__Dataset__
────────────────────
(** * AI Image Fusion: image intake and the fusion request pipeline

    A shallow embedding of the three source files of the application:
    the shared types ([UploadedImage], [GeneratedResult]), the service
    module with [mergeImagesWithAI], and the [App] component with its
    handlers [handleFileChange], [handleRemoveImage] and [handleSubmit].

    JavaScript strings are modelled as [string]; a character stands for
    one code unit in the range 0..255.  The external generation service
    is a function from the request to the outcome of the call, and every
    dispatch is recorded in a log, so that "no network call" is a
    statement about that log. *)

From Stdlib Require Import String Ascii List Bool Arith NArith Lia DecimalString.
Import ListNotations.
Open Scope string_scope.

(* ================================================================== *)
(** ** JavaScript primitives used by the program *)
(* ================================================================== *)

Module Js.

(** The characters [String.prototype.trim] removes (WhiteSpace and
    LineTerminator of ECMAScript) among the code units below 256:
    TAB, LF, VT, FF, CR, SPACE and NO-BREAK SPACE. *)
Definition isWhitespace (c : ascii) : bool :=
  let n := nat_of_ascii c in
  (n =? 9)%nat || (n =? 10)%nat || (n =? 11)%nat || (n =? 12)%nat
  || (n =? 13)%nat || (n =? 32)%nat || (n =? 160)%nat.

Fixpoint trimStart (s : string) : string :=
  match s with
  | EmptyString => EmptyString
  | String c rest => if isWhitespace c then trimStart rest else s
  end.

Fixpoint trimEnd (s : string) : string :=
  match s with
  | EmptyString => EmptyString
  | String c rest =>
      match trimEnd rest with
      | EmptyString => if isWhitespace c then EmptyString else String c EmptyString
      | kept => String c kept
      end
  end.

(** [s.trim()] *)
Definition trim (s : string) : string := trimEnd (trimStart s).

(** Truthiness of a string value: only the empty string is falsy. *)
Definition truthy (s : string) : bool :=
  match s with
  | EmptyString => false
  | String _ _ => true
  end.

(** [s.split(sep)] for a one-character separator: the segments between
    the occurrences of [sep], in order; never the empty array. *)
Fixpoint split (sep : ascii) (s : string) : list string :=
  match s with
  | EmptyString => [EmptyString]
  | String c rest =>
      if Ascii.eqb c sep then EmptyString :: split sep rest
      else match split sep rest with
           | seg :: segs => String c seg :: segs
           | [] => [String c EmptyString]
           end
  end.

(** [arr.includes(x)] on an array of strings. *)
Definition includes (arr : list string) (x : string) : bool :=
  existsb (String.eqb x) arr.

(** Conversion of a non-negative integer to its decimal string, as a
    template literal does with the number [Date.now()] returns. *)
Definition numberToString (n : N) : string :=
  NilZero.string_of_uint (N.to_uint n).

Definition comma : ascii := ascii_of_nat 44.
Definition dquote : string := String (ascii_of_nat 34) EmptyString.

(** Thrown values: an [Error] instance with its message, or any other
    value. *)
Inductive Thrown : Type :=
| ErrorObject (message : string)
| OtherValue.

(** How a computation completes: normally with a value, or abruptly
    with a thrown value. *)
Inductive Completion (A : Type) : Type :=
| Normal (value : A)
| Abrupt (thrown : Thrown).
Arguments Normal {A} value.
Arguments Abrupt {A} thrown.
────────────────────
__Exercise requirements__
Could you work out how many lines above contain the string "split"? Only the number should be given.

__Response area__
4